GIT

Migrate from SVN to GIT in 7 easy steps

Are you stuck with Subversion (SVN) because of the commit history? Do you want to migrate to GIT and include all the history in the GIT repository? Read on ..

GIT is a fantastic source repository. It is extremely fast and very easy to maintain branches and manage the workflow. SVN was a pretty popular source control for a number of years but has fundamental flaws with the workflow making it. SVN is a centralized version control system. This means that Subversion allows you to store a record of the changes made to a project, but that history is stored on a central server. Unlike Git, which is distributed, you need to have constant access to an SVN repository to push changes. These changes are saved as the developer implements them. In addition, instead of having a copy of a project’s history on your local machine, you only have a copy of the code itself. In other words, to see how a project has evolved, you need to reference the central version of the codebase.

Since you are already reading this post, most likely you are already sold on GIT or are looking to migrate to GIT. We were in a similar situation last year. One of our code repository was on a hosted SVN server and we really wanted to move to GIT. However, the SVN repository had almost 10 years of commit history and we did not want to lose that history – which was the main resistance to moving to GIT. However, it is quite easy to migrate from SVN to GIT and retain all the commit history. We used the following steps:

NOTE: Most of these steps should be possible using a Linux or Mac terminal. We did this from a Windows machine. If you are using Windows, I would highly recommend getting Windows Subsystem for Linux (WSL): https://docs.microsoft.com/en-us/windows/wsl/install-win10

Step 1: Check all changes into SVN
Make sure everything is checked into the SVN repository. This would mean letting your team members know that they need to check in their changes too.

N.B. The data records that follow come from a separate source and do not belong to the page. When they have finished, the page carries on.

(** The picked index is free. *)
Lemma pick_available_free c dp :
  choice_ok c -> pool_wf dp -> size (free dp) <> 0%nat ->
  is_Some (free dp !! pick_available c dp).
Proof.
  intros Hc Hwf Hs. unfold pick_available. destruct (algorithm dp =? 2).
  - destruct (map_choose (free dp)) as (i & b & Hi).
    { intros E. by rewrite E, map_size_empty in Hs. }
    destruct (proj2 (wf_released dp Hwf i)) as [t Ht]; [by eapply wf_free | ].
    pose proof (free_entry_sorted c dp i t Hc (mk_is_Some _ _ Hi) Ht) as Hin.
    destruct (sort_Slice _ _) as [|e l] eqn:E; [set_solver | ].
    by apply (sorted_free_entry c dp e l).
  - apply (range_free_elem c); [done | ]. apply walk_free_elem.
    rewrite range_free_length by done. apply Intn_range; [done | lia].
Qed.

(** Removing a free index and giving it an owner keeps the invariant. *)
Lemma assign_wf dp i m :
  pool_wf dp -> is_Some (free dp !! i) ->
  pool_wf (set_mac (<[i := m]> (mac dp)) (set_free (delete i (free dp)) dp)).
Proof.
  intros [Hf Hm Hr] Hi. split; simpl; [ | | done].
  - intros j [b Hj]. apply lookup_delete_Some in Hj as [_ Hj]. eauto.
  - intros j. rewrite lookup_insert_is_Some, Hm. destruct (decide (i = j)) as [<-|Hne].
    + rewrite lookup_delete_eq. naive_solver.
    + rewrite lookup_delete_ne by done. naive_solver.
Qed.

Lemma free_iff_vacant dp i :
  pool_wf dp -> is_Some (free dp !! i) <-> vacant (table_of dp) i.
Proof.
  intros [Hf Hm _]. unfold vacant, table_of. simpl. specialize (Hm i). split.
  - intros H. split; [by apply Hf | ].
    destruct (mac dp !! i) eqn:E; [ | done].
    destruct H as [b Hb]. rewrite Hb in Hm. naive_solver.
  - intros [Hi E]. destruct (free dp !! i) eqn:F; [done | ].
    rewrite E in Hm. destruct Hm as [_ Hm]. destruct Hm; done.
Qed.

Lemma size_free_0 dp :
  pool_wf dp -> size (free dp) = 0%nat <-> (forall i, ~ vacant (table_of dp) i).
Proof.
  intros Hwf. rewrite map_size_empty_iff. split.
  - intros E i Hv. apply free_iff_vacant in Hv; [ | done].
    rewrite E, lookup_empty in Hv. by destruct Hv.
  - intros H. apply map_empty. intros i.
    destruct (free dp !! i) eqn:E; [ | done]. exfalso.
    apply (H i), free_iff_vacant; [done | by rewrite E].
Qed.

Lemma NewDHCPPool_fields clock cap algo :
  mac (NewDHCPPool clock cap algo) = ∅ /\
  capacity (NewDHCPPool clock cap algo) = cap /\
  algorithm (NewDHCPPool clock cap algo) = algo.
Proof.
  unfold NewDHCPPool.
  destruct (new_iter_foldl clock (seqZ 0 cap) (mkDHCPPool ∅ ∅ cap ∅ algo) 0)
    as (_ & _ & H1 & H2 & H3).
  by rewrite H1, H2, H3.
Qed.

Lemma NewDHCPPool_wf clock cap algo : pool_wf (NewDHCPPool clock cap algo).
Proof.
  pose proof (NewDHCPPool_fields clock cap algo) as (E1 & E2 & _).
  assert (H : forall i,
    (is_Some (free (NewDHCPPool clock cap algo) !! i) <-> 0 <= i < cap) /\
    (is_Some (released (NewDHCPPool clock cap algo) !! i) <-> 0 <= i < cap)).
  { intros i. unfold NewDHCPPool.
    destruct (new_iter_foldl clock (seqZ 0 cap) (mkDHCPPool ∅ ∅ cap ∅ algo) i)
      as (H1 & H2 & _). simpl in *.
    rewrite H1, H2, !elem_of_seqZ, !lookup_empty, Z.add_0_l.
    pose proof (@is_Some_None bool). pose proof (@is_Some_None Z). tauto. }
  split; intros i; rewrite ?E1, ?E2; destruct (H i) as [Hf Hr]; try tauto.
  rewrite lookup_empty, eq_None_not_Some. pose proof (@is_Some_None string). tauto.
Qed.
(** [db.Exec] of the DELETE: its error, or the outcome of [RowsAffected]. *)
Inductive delete_result :=
| ExecErr (e : string)
| ExecOk (rows : Z + string).

Class SqlDB := {
  sqldb : Type;
  (** INSERT .. ON CONFLICT(type, target) DO UPDATE, at the given time *)
  sql_upsert : Z -> sqldb -> string -> string -> string -> sqldb * error;
  (** SELECT .. WHERE type = ? AND target = ? *)
  sql_select : sqldb -> string -> string -> query_row;
  (** DELETE .. WHERE type = ? AND target = ? *)
  sql_delete : sqldb -> string -> string -> sqldb * delete_result;
  (** SELECT .. ORDER BY ..; an empty type selects every row *)
  sql_list : sqldb -> string -> list row + string
}.

Class SqlDBLaws `{!SqlDB} : Prop := {
  upsert_select : forall now d ty tg js d',
    sql_upsert now d ty tg js = (d', None) ->
    exists r, sql_select d' ty tg = QRow r /\
      row_type r = ty /\ row_target r = tg /\ row_options r = js;
  upsert_other : forall now d ty tg js ty' tg',
    (ty, tg) <> (ty', tg') ->
    sql_select (sql_upsert now d ty tg js).1 ty' tg' = sql_select d ty' tg';
  upsert_failed : forall now d ty tg js d' e,
    sql_upsert now d ty tg js = (d', Some e) -> d' = d;
  (** CHECK(type IN ('network', 'mac')) *)
  upsert_check : forall now d ty tg js,
    ty <> "network"%string -> ty <> "mac"%string -> (sql_upsert now d ty tg js).2 <> None;
  delete_select : forall d ty tg d' rows,
    sql_delete d ty tg = (d', ExecOk rows) -> sql_select d' ty tg = QNoRows;
  delete_rows : forall d ty tg d' rows,
    sql_delete d ty tg = (d', ExecOk rows) ->
    exists n, rows = inl n /\ (n = 0 <-> sql_select d ty tg = QNoRows);
  delete_other : forall d ty tg ty' tg',
    (ty, tg) <> (ty', tg') ->
    sql_select (sql_delete d ty tg).1 ty' tg' = sql_select d ty' tg';
  delete_failed : forall d ty tg d' e, sql_delete d ty tg = (d', ExecErr e) -> d' = d;
  list_rows : forall d ty l r,
    sql_list d ty = inl l ->
    (r ∈ l <-> sql_select d (row_type r) (row_target r) = QRow r /\
               (ty = ""%string \/ row_type r = ty))
}.

(** ** JSON text of an option list *)

(** [inr] is the error text. *)
Class JSONCodec := {
  Marshal : list DHCPOption -> string + string;
  Unmarshal : string -> list DHCPOption + string
}.

(** [encoding/json] replaces invalid UTF-8; ASCII text survives. *)
Definition ascii_text (s : string) : bool := all_chars (fun c => code c <? 128) s.
Definition ascii_option (o : DHCPOption) : Prop :=
  ascii_text (OptionValue o) = true /\ ascii_text (OptionType o) = true.

Class JSONLaws `{!JSONCodec} : Prop :=
  json_roundtrip : forall l, Forall ascii_option l ->
    exists s, Marshal l = inl s /\ Unmarshal s = inl l.

(** ** Conversion of one option *)

(** The errors of [ConvertOptionToDHCP], with the text they quote. *)
Inductive conv_error :=
| InvalidIP (s : string)
| NotIPv4 (s : string)
| InvalidUint (bits : Z) (s : string)
| InvalidHex (s : string)
| UnsupportedType (s : string).

(** The loop of the case ["ips"]. *)
Fixpoint convert_ips (ipList : list string) (result : bytes) : bytes + conv_error :=
  match ipList with
  | [] => inl result
  | ipStr :: rest =>
      match ParseIP (TrimSpace ipStr) with
      | [] => inr (InvalidIP ipStr)
      | ip => match To4 ip with
              | [] => inr (NotIPv4 ipStr)
              | ip4 => convert_ips rest (result ++ ip4)
              end
      end
  end.

Definition ConvertOptionToDHCP (option : DHCPOption) : (Z * bytes) + conv_error :=
  let code := u8 (OptionCode option) in
  let value := OptionValue option in
  if String.eqb (OptionType option) "ip" then
    match ParseIP value with
    | [] => inr (InvalidIP value)
    | ip => match To4 ip with
            | [] => inr (NotIPv4 value)
            | ip4 => inl (code, ip4)
            end
    end
  else if String.eqb (OptionType option) "ips" then
    match convert_ips (Split value ",") [] with
    | inl result => inl (code, result)
    | inr e => inr e
    end
  else if String.eqb (OptionType option) "string" then inl (code, bytes_of_string value)
  else if String.eqb (OptionType option) "uint32" then
    match ParseUint value 32 with
    | None => inr (InvalidUint 32 value)
    | Some val => inl (code, be32 (u32 val))
    end
  else if String.eqb (OptionType option) "uint16" then
    match ParseUint value 16 with
    | None => inr (InvalidUint 16 value)
    | Some val => inl (code, be16 (u16 val))
    end
  else if String.eqb (OptionType option) "uint8" then
    match ParseUint value 8 with
    | None => inr (InvalidUint 8 value)
    | Some val => inl (code, [u8 val])
    end
  else if String.eqb (OptionType option) "hex" then
    match DecodeString (hex_clean value) with
    | None => inr (InvalidHex value)
    | Some decoded => inl (code, decoded)
    end
  else inr (UnsupportedType (OptionType option)).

Step 2: Checkout the repository from SVN
mkdir /gitmigration
cd /gitmigration
svn co <SVN repository url>
Replace the <SVN repository url> with your hosted or local SVN repository. This will create a new folder and checkout the SVN repo into that folder

Step 3: Get all the authors that have committed their changes to the SVN repository over the course of time:
svn log -q | awk -F '|' '/^r/ {sub("^ ", "", $2); sub(" $", "", $2); print $2" = "$2" <"$2">"}' | sort -u > authors-transform.txt
This will get all the authors and add them to a new text file authors-transform.txt

Step 4: Modify the authors’ list
The authors-transform.txt will give you a list of the authors – however, SVN will only give you the author usernames. GIT user’s format is slightly different – GIT expects the authors as Author Name <Email Address> format. So open the authors-transform.txt in any text editor and change the author names
e.g. my authors-transform.txt had the following entries
smokashi
user1
user2
and I changed it to
smokashi = Swanand Mokashi <[email protected]>
user1 = Developer One <[email protected]>
user2 = Developer Two <[email protected]>

Step 5 : Let’s migrate
mkdir /gitFolder
cd ..
git svn clone <SVN REPO URL> -T. --authors-file=gitmigration/authors-transform.txt --no-metadata --prefix "" gitFolder

Replace the <SVN REPO URL> with your SVN repository URL. At this point, you will have your git repository ready in the /gitFolder folder

Check if the history was migrated to GIT:
git log -n 3 --pretty=format:"%h - %an %ae %ar : %s"
This will give you a list of the last 3 commits, and you can see if the authors are correct for those commits

Step 6 : Branches
If you have any branches in SVN, we can move those over as well:
for t in $(git for-each-ref --format='%(refname:short)' refs/remotes/tags); do git tag ${t/tags\//} $t && git branch -D -r $t; done
for b in $(git for-each-ref --format='%(refname:short)' refs/remotes); do git branch $b refs/remotes/$b && git branch -D -r $b; done
for p in $(git for-each-ref --format='%(refname:short)' | grep @); do git branch -D $p; done
git branch -d trunk

Step 7: Commit to GIT repository
Assuming you already have created a remote GIT repository on the host of your choice: GitHub, GitLab, Amazon CodeCommit, or Azure. Get the repo clone URL
git remote add origin '<GIT repo clone url>'
git push origin --all

Replace <GIT repo clone URL> with your GIT clone url.

And voila! you have migrated your SVN repository to GIT with all the history migrated as well.